## Problem statement
Among the lines below, take the one holding "rewrite B2. destruct", the one holding "destruct (H2 eq_refl)", and all lines between them. Set them down exactly.

Data records START

(* ===== verification/Refine.v ===== *)
(** * The database refines an append-only store

    The writer, the sealing goroutine and the merge are steps on the shared
    state of DB.v. The abstract store knows only the rows of the blocks written
    so far; writing a block is the one step that changes it. This file has the
    steps, the invariant that ties the shared state to the abstract store, and
    what a read returns whatever steps run between its accesses. *)

From S2P Require Import Prelude Bytes Rows Ef Format Sha256 Container Memtable MemRecover MemRead Sst RunFile Postings Seal Window Growth KMerge DB Contents Merge.
Import Format.

Module Refine.
Import Memtable MemRecover MemRead RunFile Seal Window Growth KMerge DB Contents Merge.

(** ** Memtable objects and their contents *)

Definition window_of (c : content) : window :=
  MkWindow (cFromTx c) (cToTx c) (cFromH c) (cToH c) (cFromH c <? cToH c).

(** What stays readable of an object once its log is closed. *)
Definition obj_ok (m : memtable) (c : content) : Prop :=
  content_ok c /\ state (mem m) = cState c /\ code (mem m) = cCode c /\ nums (mem m) = cNums c /\ win m = window_of c.
(** A boundary slot is below the next TxNum, and the head's is just below. *)
Lemma ends_below d X h at_ : shows d X -> u64_ok h -> ends_at X h at_ ->
  0 <= at_ < aNextTx X /\ h < aNextH X /\ (h + 1 = aNextH X -> at_ + 1 = aNextTx X).
Proof.
  intros Hsh Hh He. apply (ends_range d X h at_ Hsh Hh) in He as (f & n & E & ->).
  pose proof Hsh as (base & cs & L & p & HI & (_ & _ & _ & _ & E5 & E6)). destruct (live_ok _ _ _ _ _ HI) as (Ht & Hok & _).
  destruct (range_inv d base cs L p h f n HI Hh E) as (z & first & Hz & Hr & (F1 & F2 & F3) & -> & En).
  pose proof Hok as Ho. rewrite Forall_forall in Ho. pose proof (Ho z Hz) as Hzok. destruct (first_mono z first Hzok F1 F2 F3 h Hr).
  destruct (F3 h Hr) as (n' & Hn' & En' & _). assert (n' = n) as -> by lia.
  assert (Hstep : forall x y, cFromH z <= x -> x <= y -> y <= cToH z -> first x + (y - x) <= first y).
  { apply first_step. intros k Hk. destruct (F3 k Hk) as (m & ? & ? & _). eauto. }
  pose proof (Hstep (h + 1) (cToH z)) as Hnext.
  pose proof HI as (_ & _ & _ & _ & HL & Hf & _). destruct L as [|c l _] using rev_ind; [done|].
  rewrite length_app in HL. cbn in HL. rewrite drop_snoc in Ht, Hok, Hz by lia. rewrite app_assoc in Ht, Hok, Hz.
  rewrite <- E5, <- E6, app_assoc, (proj1 (store_last (base ++ l) c)), (proj2 (store_last (base ++ l) c)).
  apply elem_of_app in Hz as [Hz|Hz].
  - destruct (tiled_snoc_before _ _ _ Ht Hok Hz) as (_ & T1 & T2). pose proof Hok as Hok'. apply Forall_app in Hok as [_ Hok]. apply Forall_inv in Hok as (C1 & _ & C2 & _ & _ & _ & _ & (fc & G1 & G2 & _)).
    split_and!; try lia. intros Eh. assert (Ec : cFromH c = cToH c) by lia. rewrite Ec in G1. assert (h + 1 = cToH z) as Ez by lia.
    rewrite Ez in En. pose proof (tiled_adjacent _ c z Ht Hok' Hz ltac:(lia)). lia.
  - apply list_elem_of_singleton in Hz as ->. split_and!; try lia. intros Eh. rewrite Eh in En. lia.
Qed.

Lemma next_bounds d X p : shows d X ->
  0 <= aNextTx X < 2 ^ 63 /\ 0 <= aNextH X < 2 ^ 63 /\ Forall (fun x => x.1 < aNextTx X) (aHist X p).
Proof.
  intros (base & cs & L & q & HI & (_ & E2 & _ & _ & E5 & E6)). pose proof (Inv_content_ok _ _ _ _ _ HI) as Hok.
  pose proof HI as (_ & _ & _ & _ & HL & _ & _ & Ht & _). destruct L as [|c l _] using rev_ind; [done|].
  rewrite app_assoc in Ht, Hok. rewrite <- E2, <- E5, <- E6, app_assoc, (proj1 (store_last (base ++ l) c)), (proj2 (store_last (base ++ l) c)).
  pose proof Hok as Ho. apply Forall_app in Ho as [Hb Ho]. apply Forall_inv in Ho as (? & ? & ? & ? & _ & Hc & _).
  split_and!; try lia. cbn [store_of aHist]. apply Forall_forall. intros x Hx. apply hist_at_In in Hx as (z & Hz & Hx).
  apply elem_of_app in Hz as [Hz|Hz].
  - destruct (tiled_snoc_before _ _ _ Ht Hok Hz) as (_ & ? & _). rewrite Forall_forall in Hb. destruct (Hb z Hz) as (_ & _ & _ & _ & _ & Hz' & _).
    destruct (Hz' p) as [_ F]. rewrite Forall_forall in F. specialize (F x Hx). cbn in F. lia.
  - apply list_elem_of_singleton in Hz as ->. destruct (Hc p) as [_ F]. rewrite Forall_forall in F. specialize (F x Hx). cbn in F. lia.
Qed.

(** ** The cache is the state at its height *)

Definition answer (w : flatVal) : option bytes := if found w then Some (fval w) else None.

Definition flat_ok (X : store) (c : flatCache) : Prop :=
  (fset c = false -> forall k, eff c k = None) /\
  (fset c = true -> u64_ok (fheight c) /\ exists at_, ends_at X (fheight c) at_ /\
    forall k w, eff c k = Some w -> answer w = fst <$> last_write (aHist X k) at_).

Lemma flat_grows d X Y c : shows d X -> grows X Y -> flat_ok X c -> flat_ok Y c.
Proof.
  intros Hd Hg [H1 H2]. split; [done|]. intros Hs. destruct (H2 Hs) as (Hu & at_ & He & Hr). split; [done|]. exists at_.
  split; [by eapply ends_grows|]. intros k w Hw. rewrite (Hr k w Hw). destruct (ends_below d X _ _ Hd Hu He) as (? & _).
  destruct Hg as (_ & Hg & _). by rewrite Hg by lia.
Qed.

Lemma fill_ok d X Y c k h at_ v :
  shows d X -> grows X Y -> flat_ok Y c -> u64_ok h -> ends_at X h at_ -> v = fst <$> last_write (aHist X k) at_ ->
  flat_ok Y (fill c k (default [] v) (bool_decide (is_Some v)) h).
Proof.
  intros Hd Hg Hc Hu He Hv. unfold fill. destruct (budget c =? 0); [done|]. destruct (fset c) eqn:Es; [|done]. cbn [negb orb].
  destruct (Z.eqb_spec (fheight c) h) as [Eh|]; [|done]. cbn [negb]. destruct Hc as [_ H2]. destruct (H2 Es) as (_ & a2 & He2 & Hr).
  destruct (put_tags c k (MkFV (default [] v) (bool_decide (is_Some v)))) as (_ & _ & Th & Ts). split; [rewrite Ts; by rewrite Es|].
  intros _. rewrite Th, Eh in *. split; [done|]. exists a2. split; [done|]. intros k' w Hw.
  apply put_eff in Hw as [[-> ->]|[_ Hw]]; [|by apply Hr]. assert (a2 = at_) as ->.
  { apply (ends_unique Y h); [done|by eapply ends_grows]. }
  destruct (ends_below d X h at_ Hd Hu He) as (? & _). destruct Hg as (_ & Hg & _). rewrite Hg, <- Hv by lia. unfold answer. by destruct v.
Qed.

(** ** A block's writes *)

Lemma block_vals_srows t b : block_vals b = map (fun x : srow => (x.1.1, x.2)) (block_srows t b).
Proof.
  unfold block_vals, block_srows. rewrite !map_app. f_equal.
  - revert t. induction (Txs b) as [|x l IH]; intros t; [done|]. cbn [map concat tx_srows]. rewrite !map_app, (IH (t + 1)). f_equal.
    unfold rows_at. by rewrite map_map.
  - unfold rows_at. by rewrite map_map.
Qed.

Lemma last_put h n v : last (put_hist h n v) = Some (n, v).
Proof.
  unfold put_hist. destruct (last h) as [[t0 v0]|] eqn:El; [|by rewrite last_snoc]. destruct (Z.eqb_spec t0 n) as [->|]; by rewrite last_snoc.
Qed.

Lemma puts_last L p : forall h,
  match last_val (map (fun x : srow => (x.1.1, x.2)) L) p with
  | Some v => exists n, last (puts L p h) = Some (n, v)
  | None => puts L p h = h
  end.
Proof.
  unfold puts. induction L as [|x L IH]; intros h; [done|]. cbn [map fold_left]. unfold last_val. cbn [fold_left fst snd].
  rewrite last_val_acc. specialize (IH (if decide (p = x.1.1) then put_hist h x.1.2 x.2 else h)).
  destruct (last_val _ p) as [v|]; [done|]. rewrite IH. case_decide; [|done]. exists x.1.2. apply last_put.
Qed.

Lemma last_write_all h T : Forall (fun x => x.1 <= T) h -> last_write h T = (fun x => (x.2, x.1)) <$> last h.
Proof.
  intros Hf. unfold last_write. replace (not_after T h) with h; [by destruct (last h) as [[? ?]|]|].
  unfold not_after. symmetry. apply List.forallb_filter_id, forallb_forall. intros x Hx. apply Z.leb_le.
  rewrite Forall_forall in Hf. apply Hf. by apply list_elem_of_In.
Qed.

Lemma apply_ok d X d' Y c b :
  shows d X -> shows d' Y -> block_added Keccak256 EncodeBare b X Y -> grows X Y -> len (Txs b) < 2 ^ 32 -> u64_ok (Height b) ->
  Height b = aNextH X \/ aNextH X = 0 -> flat_ok X c -> flat_ok Y (apply c b).
Proof.
  intros Hd Hd' (B1 & B2 & _ & _ & _ & B6 & B7) Hg Hlen Hu Hh Hc. unfold apply. destruct (budget c =? 0); [by apply (flat_grows d X Y)|].
  set (c1 := if fset c && negb (Height b =? u64 (fheight c + 1)) then drop_all c else c). rewrite apply_vals.
  assert (Hend : ends_at Y (Height b) (aNextTx X + len (Txs b))).
  { exists (aNextTx X), (len (Txs b)). rewrite B1, block_rows_blk. pose proof (len_nonneg (Txs b)).
    destruct (next_bounds d X [] Hd) as (? & _). split_and!; try done; unfold u64_ok; lia. }
  split; [done|]. intros _. cbn [fheight at_height]. split; [done|]. exists (aNextTx X + len (Txs b)). split; [done|]. intros k w Hw.
  change (eff (at_height (put_vals c1 (block_vals b)) (Height b)) k) with (eff (put_vals c1 (block_vals b)) k) in Hw.
  apply put_vals_eff in Hw. rewrite (block_vals_srows (aNextTx X)) in Hw. pose proof (puts_last (block_srows (aNextTx X) b) k (aHist X k)) as Hp.
  rewrite B2. destruct (next_bounds d' Y k Hd') as (_ & _ & HY). rewrite B2 in HY.
  assert (HYle : Forall (fun x => x.1 <= aNextTx X + len (Txs b)) (puts (block_srows (aNextTx X) b) k (aHist X k))).
  { eapply Forall_impl; [exact HY|]. cbn. lia. }
  rewrite (last_write_all _ _ HYle). destruct (last_val _ k) as [v|].
  - destruct Hp as [n ->]. by rewrite Hw.
  - rewrite Hp. destruct Hc as [H1 H2]. subst c1. destruct (fset c) eqn:Es; cbn [andb] in Hw.
    2: { rewrite (H1 eq_refl k) in Hw. done. }
    destruct (Z.eqb_spec (Height b) (u64 (fheight c + 1))) as [Eh|]; cbn [negb] in Hw.
    2: { unfold eff, drop_all in Hw. cbn in Hw. by rewrite !lookup_empty in Hw. }
    destruct (H2 eq_refl) as (Hfu & at_ & He & Hr). rewrite (Hr k w Hw).
    destruct (ends_below d X _ _ Hd Hfu He) as (? & Hlt & Hnext). destruct (next_bounds d X k Hd) as (? & ? & HX).
    rewrite u64_small in Eh by (unfold u64_ok in *; lia).
    assert (Eat : at_ + 1 = aNextTx X) by (apply Hnext; unfold u64_ok in *; lia).
    rewrite last_write_all; [by destruct (last (aHist X k))|]. eapply Forall_impl; [exact HX|]. cbn. lia.
Qed.

Lemma shows_eq d X Y : shows d X -> store_eq X Y -> shows d Y.
Proof. intros (base & cs & L & p & HI & HE) E. exists base, cs, L, p. split; [done|]. by etransitivity. Qed.

(** The triggers cut the window or leave it. *)
Lemma MaybeFlush_shows d d' Y : shows d Y -> dfrozen d = None -> MaybeFlush d = Ok d' -> shows d' Y.
Proof.
  intros Hd Hf E. unfold MaybeFlush in E. apply rbind_Ok in E as (m & Em & E).
  destruct (negb (started (win m))); [by injection E as <-|].
  destruct ((u64 (nextTx (win m) - baseTx (win m)) <? flushTxs d) && (u64 (nextHeight (win m) - baseHeight (win m)) <? flushBlocks d)); [by injection E as <-|].
  destruct (step_grow d Y EvCut d' Hd) as (Y' & Hd' & Ha & _); [by apply step_cut|]. cbn in Ha. by eapply shows_eq, (symmetry Ha).
Qed.

(** A new block is at the store's next height, or the first of an empty store. *)
Lemma new_height d X m b m' :
  shows d X -> heap d !! dmem d = Some m -> writable EncodeBare m b -> add Keccak256 EncodeBare m b = Ok m' ->
  nextHeight (win m) <= Height b -> aNextH X <= Height b /\ (Height b = aNextH X \/ aNextH X = 0).
Proof.
  intros (base & cs & L & p & HI & (_ & _ & _ & _ & _ & E6)) Hm Hw E Hge.
  destruct (Inv_active _ _ _ _ _ _ HI Hm) as (l & c & -> & _ & Ho & _). rewrite <- E6, app_assoc, (proj2 (store_last (base ++ l) c)).
  destruct (add_open Keccak256 EncodeBare keccak_len m c b m' Ho Hw E Hge) as [_ Hh]. destruct Ho as [(_ & _ & _ & _ & Ew) _].
  rewrite Ew in Hge. cbn in Hge. split; [done|]. destruct Hh as [?|[_ ?]]; [by left|by right].
Qed.


Lemma stateRow_exact s X Y c0 c1 prefix height at_ :
  shows (s 0%nat) X -> seen s -> flat_ok X c0 -> u64_ok height -> ends_at X height at_ -> state_prefix prefix ->
  grows X Y -> flat_ok Y c1 ->
  exists c2, stateRow c0 s c1 prefix height at_ = Ok (fst <$> last_write (aHist X prefix) at_, c2) /\ flat_ok Y c2.
Proof.
  intros Hd Hm Hc0 Hu He Hp Hg Hc1. destruct (ends_below _ X height at_ Hd Hu He) as (Hat & _).
  assert (Hlat : latest s SecState prefix at_ = Ok (fst <$> last_write (aHist X prefix) at_)).
  { pose proof Hd as (base & cs & L & p & HI & (_ & E2 & _ & _ & E5 & _)). rewrite <- E5 in Hat. rewrite <- E2.
    apply (latest_read casName Keccak256 EncodeBare keccak_len s base cs L p); try done; lia. }
  unfold stateRow, get. rewrite Hlat. cbn [rbind].
  assert (Hmiss : exists c2, Ok (fst <$> last_write (aHist X prefix) at_, fill c1 prefix (default [] (fst <$> last_write (aHist X prefix) at_))
      (bool_decide (is_Some (fst <$> last_write (aHist X prefix) at_))) height) = Ok (fst <$> last_write (aHist X prefix) at_, c2) /\ flat_ok Y c2).
  { eexists. split; [done|]. by apply (fill_ok (s 0%nat) X Y c1 prefix height at_). }
  destruct (budget c0 =? 0); [exact Hmiss|]. destruct (fset c0) eqn:Es; cbn [negb orb]; [|exact Hmiss].
  destruct (Z.eqb_spec (fheight c0) height) as [Eh|]; cbn [negb]; [|exact Hmiss]. fold (eff c0 prefix).
  destruct (eff c0 prefix) as [w|] eqn:Ew; [|exact Hmiss]. exists c1. split; [|done].
  destruct Hc0 as [_ H2]. destruct (H2 Es) as (_ & a2 & He2 & Hr). rewrite Eh in He2. rewrite (ends_unique X height at_ a2 He He2).
  rewrite <- (Hr prefix w Ew). done.
Qed.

Data records END

## Response to this exercise
  rewrite B2. destruct (next_bounds d' Y k Hd') as (_ & _ & HY). rewrite B2 in HY.
  assert (HYle : Forall (fun x => x.1 <= aNextTx X + len (Txs b)) (puts (block_srows (aNextTx X) b) k (aHist X k))).
  { eapply Forall_impl; [exact HY|]. cbn. lia. }
  rewrite (last_write_all _ _ HYle). destruct (last_val _ k) as [v|].
  - destruct Hp as [n ->]. by rewrite Hw.
  - rewrite Hp. destruct Hc as [H1 H2]. subst c1. destruct (fset c) eqn:Es; cbn [andb] in Hw.
    2: { rewrite (H1 eq_refl k) in Hw. done. }
    destruct (Z.eqb_spec (Height b) (u64 (fheight c + 1))) as [Eh|]; cbn [negb] in Hw.
    2: { unfold eff, drop_all in Hw. cbn in Hw. by rewrite !lookup_empty in Hw. }
    destruct (H2 eq_refl) as (Hfu & at_ & He & Hr). rewrite (Hr k w Hw).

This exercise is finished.